At 55 years old, Kit Hughes is one of Gil’s friends and a co-founder of the Breakfast Club. She became a member of the YMCA in 2000 after retiring from the pharmaceutical industry. Kit gave herself a Y membership as a gift. “Working in pharmaceuticals, I traveled a lot and never had time for me, so I decided I wanted to come to the gym full-time,” said Kit smiling.
Ron Chiste, a 64 year old retired School Superintendent, moved to Talbot County in February of 2000 and the first week he and his wife were here, they joined the YMCA. Ron has always enjoyed physical fitness and teaching the martial arts. He is quick to point out that the social networks he has made can be traced back through the Y. He and his friends begin their exercise routine at 7 a.m. Monday, Wednesday and Friday. They talk as they exercise and afterwards drink coffee and continue their fellowship at the round table in the lobby. Leon and Pat Holmes believe it makes their day a better day to be with so many good friends.

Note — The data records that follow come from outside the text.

#[global] Arguments traced : simpl never.
#[global] Arguments Stateful_bind : simpl never.
#[global] Arguments Stateful_ret : simpl never.

(** One statement of a program. *)
Ltac tstep :=
  lazymatch goal with
  | |- traced _ _ _ ((_ ≫= _) ≫= _) _ => apply traced_assoc
  | |- traced ?pre ?h ?s (await_ ?c ≫= ?f) ?post => refine (traced_await pre post h s c f _ _ _); [|intros ?|intros ?]
  | |- traced _ _ _ (pure_ _ ≫= _) _ => apply traced_pure; [intros ? ?|intros ? _]
  | |- traced _ _ _ (done_ _ ≫= _) _ => apply traced_done
  | |- traced _ _ _ (raise_ _ ≫= _) _ => apply traced_raise
  | |- traced _ _ _ (read_ _ ≫= _) _ => apply traced_read
  | |- traced _ _ _ (write_ _ ≫= _) _ => apply traced_write
  | |- traced ?pre ?h ?s (settled_ (await_ ?c) ≫= ?f) ?post =>
      refine (traced_settled_await pre post h s c f _ _); [|intros [?|?]]
  | |- traced _ _ _ (settled_ _ ≫= _) _ => apply traced_settled
  | |- traced _ _ _ (catch_ _ _ ≫= _) _ => apply traced_bind, traced_catch
  | |- traced _ _ _ (catch_ _ _) _ => apply traced_catch
  | |- traced ?pre ?h ?s (await_ ?c) ?post => refine (traced_await_end pre h s c post _ _); [|intros [?|?]]
  | |- traced _ _ _ (done_ ?a) _ => apply (traced_end _ _ _ _ (Ok a))
  | |- traced _ _ _ (raise_ ?e) _ => apply (traced_end _ _ _ _ (Throw e))
  | |- traced _ _ _ (pure_ _) _ => apply traced_end
  | |- traced _ _ _ ((if ?b then _ else _) ≫= _) _ => destruct b eqn:?
  | |- traced _ _ _ ((match ?x with _ => _ end) ≫= _) _ => destruct x eqn:?
  | |- traced _ _ _ (if ?b then _ else _) _ => destruct b eqn:?
  | |- traced _ _ _ (match ?x with _ => _ end) _ => destruct x eqn:?
  end; cbv beta iota.

(** Two judgements of a program, of which the calls of one are judged. *)
Lemma traced_both {call E} {answer : call → Type} {S A} (pre pre' : history E answer → call → Prop) h (s : S)
    (m : Stateful E answer S A) (post post' : history E answer → S → result E A → Prop) :
  traced pre h s m post → traced pre' h s m post' → traced pre' h s m (λ h' s' r, post h' s' r ∧ post' h' s' r).
Proof.
  unfold traced. generalize (m s) as p. intros p. revert h. induction p as [[s' r]|c k IH]; intros h; [done|].
  intros [_ Hk] [Hc' Hk']. split; [done|]. intros r. by apply IH.
Qed.

(** ** Histories *)

Section included.
Context {call E : Type} {answer : call → Type}.

Definition included (h h' : history E answer) : Prop := ∀ e, e ∈ h → e ∈ h'.

Lemma included_refl h : included h h.
Proof. by intros e. Qed.
Lemma included_snoc h e : included h (h ++ [e]).
Proof. intros x Hx. apply elem_of_app. by left. Qed.
Lemma included_app h t : included h (h ++ t).
Proof. intros x Hx. apply elem_of_app. by left. Qed.
Lemma included_trans h h' h'' : included h h' → included h' h'' → included h h''.
Proof. intros H1 H2 e He. by apply H2, H1. Qed.
Lemma here (e : event (fallible E answer)) (h : history E answer) : e ∈ h ++ [e].
Proof. apply elem_of_app. right. by apply list_elem_of_singleton. Qed.

Context {S : Type} (pre : history E answer → call → Prop).
Abbreviation any := (λ (_ : history E answer) (_ : S) _, True).

(** A part of which only its calls matter. *)
Lemma traced_part {A B} h s (m : Stateful E answer S A) (f : A → Stateful E answer S B) post :
  traced pre h s m any →
  (∀ h' s' a, included h h' → traced pre h' s' (f a) post) → (∀ h' s' e, included h h' → post h' s' (Throw e)) →
  traced pre h s (m ≫= f) post.
Proof.
  intros Hm Hf Ht. apply traced_bind. eapply traced_weaken; [|apply traced_extends, Hm].
  intros h' s' [a|e] [_ [t ->]]; [apply Hf, included_app|apply Ht, included_app].
Qed.

Lemma traced_each {A B} h s (f : A → Stateful E answer S B) l :
  (∀ x h s, traced pre h s (f x) any) → traced pre h s (each_ f l) any.
Proof.
  intros Hf. revert h s. induction l as [|x l IH]; intros h s; cbn [each_]; [done|].
  apply traced_part; [apply Hf| |done]. intros h' s' y _. by apply traced_part; [apply IH| |].
Qed.

Lemma traced_settled_any {A} h s (m : Stateful E answer S A) : traced pre h s m any → traced pre h s (settled_ m) any.
Proof. intros H. apply judged_bind. revert H. apply judged_weaken. by intros h' [s' r]. Qed.

(** Promises that are settled one after the other do not throw. *)
Lemma traced_each_settled {A B} h s (f : A → Stateful E answer S B) l :
  (∀ x h s, traced pre h s (f x) any) →
  traced pre h s (each_ (λ x, settled_ (f x)) l) (λ h' _ r, included h h' ∧ ∃ rs, r = Ok rs).
Proof.
  intros Hf. revert h s. induction l as [|x l IH]; intros h s; cbn [each_].
  { apply (traced_end _ _ _ _ (Ok [])). split; [apply included_refl|by eexists]. }
  apply traced_bind. eapply judged_bind. eapply judged_weaken; [|apply judged_extends, Hf].
  intros h' [s' r] [_ [t ->]]. apply traced_bind. eapply traced_weaken; [|apply IH].
  intros h'' s'' r' [H'' [rs ->]]. apply (traced_end _ _ _ _ (Ok _)). split; [|by eexists].
  eapply included_trans, H''. apply included_app.
Qed.

Lemma traced_pre_weaken (pre' : history E answer → call → Prop) {A} h s (m : Stateful E answer S A) post :
  (∀ h c, pre h c → pre' h c) → traced pre h s m post → traced pre' h s m post.
Proof.
  intros Hp. unfold traced. generalize (m s). intros p. revert h. induction p as [x|c k IH]; intros h; [done|].
  intros [Hc Hk]. split; [by apply Hp|]. intros r. by apply IH.
Qed.
End included.

(** Membership in a history written out. *)
Ltac in_history := solve [repeat first [apply here | assumption | apply included_snoc | match goal with H : included _ _ |- _ => apply H end]].

(** The trace of a program that starts with no history. *)
Lemma traced_runs {call E} {answer : call → Type} {S A} (pre : history E answer → call → Prop) s
    (m : Stateful E answer S A) post tr s' r :
  traced pre [] s m post → runs (m s) tr (s', r) →
  post tr s' r ∧ ∀ tr1 c x tr2, tr = tr1 ++ Ev c x :: tr2 → pre tr1 c.
Proof. intros H Hr. exact (judged_runs pre [] _ _ _ _ H Hr). Qed.

(** ** Invariants *)

Section keeps.
Context {call E : Type} {answer : call → Type} {S : Type}.
Context (pre : history E answer → call → Prop) (I : history E answer → S → Prop).

(** A program that keeps a relation of the history and the state. *)
Definition keeps {A} (m : Stateful E answer S A) : Prop :=
  ∀ h s, I h s → traced pre h s m (λ h' s' _, I h' s').

Lemma keeps_then {A B} (m : Stateful E answer S A) (f : A → Stateful E answer S B) :
  keeps m → (∀ a, keeps (f a)) → keeps (m ≫= f).
Proof.
  intros Hm Hf h s Hi. apply traced_bind. eapply traced_weaken; [|by apply Hm]. intros h' s' [a|e] Hi'; [by apply Hf|done].
Qed.
Lemma keeps_done {A} (a : A) : keeps (done_ a).
Proof. by intros h s Hi. Qed.
Lemma keeps_raise {A} e : keeps (raise_ (A:=A) e).
Proof. by intros h s Hi. Qed.
Lemma keeps_pure {A} (r : result E A) : keeps (pure_ r).
Proof. by intros h s Hi. Qed.
Lemma keeps_read {A} (f : S → A) : keeps (read_ f).
Proof. by intros h s Hi. Qed.
Lemma keeps_write f : (∀ h s, I h s → I h (f s)) → keeps (write_ f).
Proof. intros Hf h s Hi. by apply Hf. Qed.
Lemma keeps_await c : (∀ h s, I h s → pre h c) → (∀ h s r, I h s → I (h ++ [Ev c r]) s) → keeps (await_ c).
Proof. intros Hc Hi h s H. split; [by eapply Hc|]. intros r. by apply Hi. Qed.
Lemma keeps_catch {A} (m : Stateful E answer S A) handler : keeps m → (∀ e, keeps (handler e)) → keeps (catch_ m handler).
Proof.
  intros Hm Hh h s Hi. apply traced_catch. eapply traced_weaken; [|by apply Hm]. intros h' s' [a|e] Hi'; [done|by apply Hh].
Qed.
Lemma keeps_finally {A} (m : Stateful E answer S A) last : keeps m → keeps last → keeps (finally_ m last).
Proof.
  intros Hm Hl h s Hi. apply traced_finally. eapply traced_weaken; [|by apply Hm]. intros h' s' r Hi'.
  eapply traced_weaken; [|by apply Hl]. done.
Qed.
Lemma keeps_settled {A} (m : Stateful E answer S A) : keeps m → keeps (settled_ m).
Proof. intros Hm h s Hi. apply judged_bind. specialize (Hm h s Hi). revert Hm. apply judged_weaken. by intros h' [s' r]. Qed.
Lemma keeps_each {A B} (f : A → Stateful E answer S B) l : (∀ x, keeps (f x)) → keeps (each_ f l).
Proof.
  intros Hf. induction l as [|x l IH]; cbn [each_]; [apply keeps_done|].
  apply keeps_then; [apply Hf|]. intros y. apply keeps_then; [done|]. intros ys. apply keeps_done.
Qed.
End keeps.

(** What keeps two relations, of which the calls of one are judged. *)
Lemma keeps_both {call E} {answer : call → Type} {S A} (pre : history E answer → call → Prop) (I : history E answer → S → Prop)
    (R : history E answer → Prop) (m : Stateful E answer S A) :
  (∀ h e, R h → R (h ++ [e])) → keeps pre I m → keeps pre (λ h s, R h ∧ I h s) m.
Proof.
  intros HR Hm h s [Hr Hi]. eapply traced_weaken; [|apply traced_extends, Hm, Hi]. intros h' s' _ [Hi' [t ->]].
  split; [|done]. clear -HR Hr. revert h Hr. induction t as [|e t IH]; intros h Hr; [by rewrite app_nil_r|].
  replace (h ++ e :: t) with ((h ++ [e]) ++ t) by (by rewrite <-app_assoc). by apply IH, HR.
Qed.

#[global] Arguments keeps : simpl never.

(** One statement of a program that keeps a relation. *)
Ltac kstep :=
  lazymatch goal with
  | |- keeps _ _ (_ ≫= _) => apply keeps_then
  | |- ∀ _, keeps _ _ _ => intros ?
  | |- keeps _ _ (done_ _) => apply keeps_done
  | |- keeps _ _ (raise_ _) => apply keeps_raise
  | |- keeps _ _ (pure_ _) => apply keeps_pure
  | |- keeps _ _ (read_ _) => apply keeps_read
  | |- keeps _ _ (write_ _) => apply keeps_write
  | |- keeps _ _ (await_ _) => apply keeps_await
  | |- keeps _ _ (settled_ _) => apply keeps_settled
  | |- keeps _ _ (catch_ _ _) => apply keeps_catch
  | |- keeps _ _ (finally_ _ _) => apply keeps_finally
  | |- keeps _ _ (each_ _ _) => apply keeps_each
  | |- keeps _ _ (let '(_, _) := ?x in _) => destruct x
  | |- keeps _ _ (if ?b then _ else _) => destruct b eqn:?
  | |- keeps _ _ (match ?x with _ => _ end) => destruct x eqn:?
  end; cbv beta iota.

“About 5 years ago, I started thinking about all the friends I had made through the YMCA” said Ron. “One morning I discussed the idea of a breakfast club with Kit Hughes and she took that idea and ran with it.” In the beginning, there were four people Kit, Ron, Harry (Bud) Hubbard (who is 89 years old) and Joan Bloom, who has since relocated. They started meeting at the Easton Airport Hangar Café once a month. Over the years friendships have grown and today there may be 18-20 Y members meeting twice a month at Hill’s Drug Store in Easton or in a friend’s home for a special holiday. The nice thing about the Breakfast Club is that it spans 4 decades. “It’s not an exclusive club, anyone can start one,” says George and Sharon Mandris, “it’s about friends getting together to have good, wholesome fellowship.”
“Last Halloween, I was invited to have breakfast with the Breakfast Club at Jan and Bob Finger’s house,” said F. Graham Lee, YMCA Chief Development Officer. “I saw Gil wearing a funny mask and greeting people as they came in the back door. I heard conversations about Y members who were sick and how the group could help them. Bob was making pancakes, sausage and eggs for us, and I was proud to be among friends.”